Style transfer for human face has been widely researched in recent years. Majority of the existing approaches work in 2D image domain and have 3D inconsistency issue when applied on different viewpoints of the same face. In this paper, we tackle the problem of 3D face style transfer which aims at generating stylized novel views of a 3D human face with multi-view consistency. We propose to use a neural radiance field (NeRF) to represent 3D human face and combine it with 2D style transfer to stylize the 3D face. We find that directly training a NeRF on stylized images from 2D style transfer brings in 3D inconsistency issue and causes blurriness. On the other hand, training a NeRF jointly with 2D style transfer objectives shows poor convergence due to the identity and head pose gap between style image and content image. It also poses challenge in training time and memory due to the need of volume rendering for full image to apply style transfer loss functions. We therefore propose a hybrid framework of NeRF and mesh rasterization to combine the benefits of high fidelity geometry reconstruction of NeRF and fast rendering speed of mesh. Our framework consists of three stages: 1. Training a NeRF model on input face images to learn the 3D geometry; 2. Extracting a mesh from the trained NeRF model and optimizing it with style transfer objectives via differentiable rasterization; 3. Training a new color network in NeRF conditioned on a style embedding to enable arbitrary style transfer to the 3D face. Experiment results show that our approach generates high quality face style transfer with great 3D consistency, while also enabling a flexible style control.

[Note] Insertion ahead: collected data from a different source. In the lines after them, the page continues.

(** * Cross-backend equivalence scripts of iree-samples

    A shallow embedding of the two Python scripts of the repository,

    - [tflitehub/mobilenet_v3_test.py]  (module [MobilenetV3Test], and
      module [MobilenetV3] for one-dimensional exact arrays) and
    - [iree-torch/torchscript_resnet18_e2e.py]  (module [Resnet18]),

    and the properties of the equivalence harness they implement.

    Python code that only sequences calls into external libraries is
    embedded as a finite tree of library calls ([Prog]): every call the
    source makes into a library (torch, torchvision, PIL, requests,
    torch-mlir, the IREE compiler and runtime, the unittest base class)
    is a node [Call op k] carrying the operation with its arguments;
    the library's answer is supplied by a handler when the tree is run.
    The arrays that [compare_results] compares are embedded twice: in
    module [NDArray] with their shapes and over the arithmetic of their
    dtype (binary64 among them), with numpy's broadcasting, and in module
    [numpy] as one-dimensional arrays of exact rationals, which is the
    former restricted to such arrays.  The scores of the torch script are
    exact rationals ([Q]). *)

From Stdlib Require Import List String Ascii ZArith QArith Qabs Qminmax Lia Bool PeanoNat.
From Stdlib Require Import Sorted Permutation.
From Stdlib Require Floats Uint63.
Import ListNotations.
Local Open Scope string_scope.
Local Open Scope list_scope.

Set Implicit Arguments.

(** ** Exceptions and results *)

(** A Python exception: its class name and its message. *)
Record Exn : Type := mkExn { exn_class : string; exn_msg : string }.

Inductive result (A : Type) : Type :=
| Ok (a : A)
| Raised (e : Exn).
Arguments Ok {A} a.
Arguments Raised {A} e.

Definition IndexError (msg : string) : Exn := mkExn "IndexError" msg.
Definition ValueError (msg : string) : Exn := mkExn "ValueError" msg.
Definition AssertionError (msg : string) : Exn := mkExn "AssertionError" msg.

Definition is_ok {A : Type} (r : result A) : bool :=
  match r with Ok _ => true | Raised _ => false end.

(** ** Programs over a signature of library calls *)

(** The calls a program may make, and the type of the answer of each. *)
Record Signature : Type := { Op : Type; Resp : Op -> Type }.

Inductive Prog (S : Signature) (A : Type) : Type :=
| Ret (a : A)
| Throw (e : Exn)
| Call (op : Op S) (k : Resp S op -> Prog S A).
Arguments Ret {S A} a.
Arguments Throw {S A} e.
Arguments Call {S A} op k.

Fixpoint bind {S : Signature} {A B : Type}
    (m : Prog S A) (f : A -> Prog S B) : Prog S B :=
  match m with
  | Ret a => f a
  | Throw e => Throw e
  | Call op k => Call op (fun r => bind (k r) f)
  end.

Declare Scope prog_scope.
Delimit Scope prog_scope with prog.
Notation "x <- m ;; k" := (bind m (fun x => k))
  (at level 61, m at next level, right associativity) : prog_scope.
Notation "m ;; k" := (bind m (fun _ => k))
  (at level 61, right associativity) : prog_scope.
Local Open Scope prog_scope.

(** A library call whose answer is returned as it is. *)
Definition call {S : Signature} (op : Op S) : Prog S (Resp S op) :=
  Call op (fun r => Ret r).

(** A pure computation that may raise. *)
Definition lift {S : Signature} {A : Type} (r : result A) : Prog S A :=
  match r with Ok a => Ret a | Raised e => Throw e end.

(** The body of a list comprehension [[f x for x in l]]: [f] is run on the
    elements from left to right and the first exception ends the loop. *)
Fixpoint mapM {S : Signature} {A B : Type}
    (f : A -> Prog S B) (l : list A) : Prog S (list B) :=
  match l with
  | [] => Ret []
  | x :: l' => y <- f x ;; ys <- mapM f l' ;; Ret (y :: ys)
  end.

(** ** Running a program *)

(** The libraries: each call is answered from the state [Env] of the world
    outside the script (network, file system, runtime objects), which the
    call may change; an answer is a value or an exception. *)
Definition Handler (S : Signature) (Env : Type) : Type :=
  forall op : Op S, Env -> result (Resp S op) * Env.

(** One library call of a run, with its answer. *)
Record Entry (S : Signature) : Type :=
  mkEntry { entry_op : Op S; entry_answer : result (Resp S entry_op) }.
Arguments mkEntry {S} entry_op entry_answer.
Arguments entry_op {S} e.
Arguments entry_answer {S} e.

Record Run (S : Signature) (Env A : Type) : Type :=
  mkRun { outcome : result A; trace : list (Entry S); final : Env }.
Arguments mkRun {S Env A} outcome trace final.
Arguments outcome {S Env A} r.
Arguments trace {S Env A} r.
Arguments final {S Env A} r.

(** No exception is caught anywhere in the sources: an exception of a
    library call ends the run. *)
Fixpoint run {S : Signature} {Env A : Type}
    (h : Handler S Env) (m : Prog S A) (e : Env) : Run S Env A :=
  match m with
  | Ret a => mkRun (Ok a) [] e
  | Throw x => mkRun (Raised x) [] e
  | Call op k =>
      match h op e with
      | (Ok v, e') =>
          let r := run h (k v) e' in
          mkRun (outcome r) (mkEntry op (Ok v) :: trace r) (final r)
      | (Raised x, e') => mkRun (Raised x) [mkEntry op (Raised x)] e'
      end
  end.

(** The operations called in a run, in order. *)
Definition ops {S : Signature} (t : list (Entry S)) : list (Op S) :=
  map entry_op t.

(** What a run shows to an observer: how it ended and the calls it made. *)
Definition verdict {S : Signature} {Env A : Type} (r : Run S Env A)
    : result A * list (Entry S) :=
  (outcome r, trace r).

(** The libraries raise nothing. *)
Definition never_fails {S : Signature} {Env : Type} (h : Handler S Env) : Prop :=
  forall (op : Op S) (e : Env), is_ok (fst (h op e)) = true.

(** ** Python sequences *)

(** [l[i]] for a list or a tuple and [i >= 0]. *)
Definition getitem {A : Type} (l : list A) (i : nat) : result A :=
  match nth_error l i with
  | Some x => Ok x
  | None => Raised (IndexError "list index out of range")
  end.

(** ** numpy *)

Module numpy.

Local Open Scope Q_scope.

(** A one-dimensional array of finite values, in exact arithmetic: numpy
    restricted to such arrays, where broadcasting is the rule for one
    dimension.  Arrays of any shape over the arithmetic of a dtype are in
    module [NDArray], which agrees with this module on one-dimensional
    exact arrays ([isclose_one_dimensional] below). *)
Definition ndarray : Type := list Q.

(** The pairs of elements an elementwise binary operation works on. *)
Definition broadcast (a b : ndarray) : result (list (Q * Q)) :=
  if (List.length a =? List.length b)%nat then Ok (combine a b)
  else if (List.length a =? 1)%nat
       then Ok (combine (repeat (hd 0 a) (List.length b)) b)
  else if (List.length b =? 1)%nat
       then Ok (combine a (repeat (hd 0 b) (List.length a)))
  else Raised (ValueError "operands could not be broadcast together").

翻译：面部风格迁移是近年来广泛研究的课题。现有方法大多基于二维图像域，当应用于同一人脸的不同视角时存在三维不一致性问题。本文针对三维人脸风格迁移问题展开研究，旨在生成具有多视角一致性的三维人脸风格化新视角图像。我们提出采用神经辐射场（NeRF）表示三维人脸，并将其与二维风格迁移相结合来实现三维人脸风格化。研究发现，直接在二维风格迁移生成的风格化图像上训练NeRF会引入三维不一致性问题，并导致图像模糊。另一方面，将NeRF与二维风格迁移目标联合训练时，由于风格图像与内容图像之间存在身份和头部姿态差异，导致收敛困难。该方法还需对完整图像进行体渲染以应用风格迁移损失函数，给训练时间和内存带来挑战。因此，我们提出NeRF与网格光栅化的混合框架，融合NeRF高保真几何重建与网格快速渲染的优势。该框架包含三个阶段：1. 在输入人脸图像上训练NeRF模型以学习三维几何；2. 从训练好的NeRF模型中提取网格，通过可微光栅化以风格迁移目标优化该网格；3. 在NeRF中训练基于风格嵌入的新颜色网络，实现对三维人脸的任意风格迁移。实验结果表明，该方法能生成高质量且具有出色三维一致性的面部风格迁移结果，同时支持灵活的风格控制。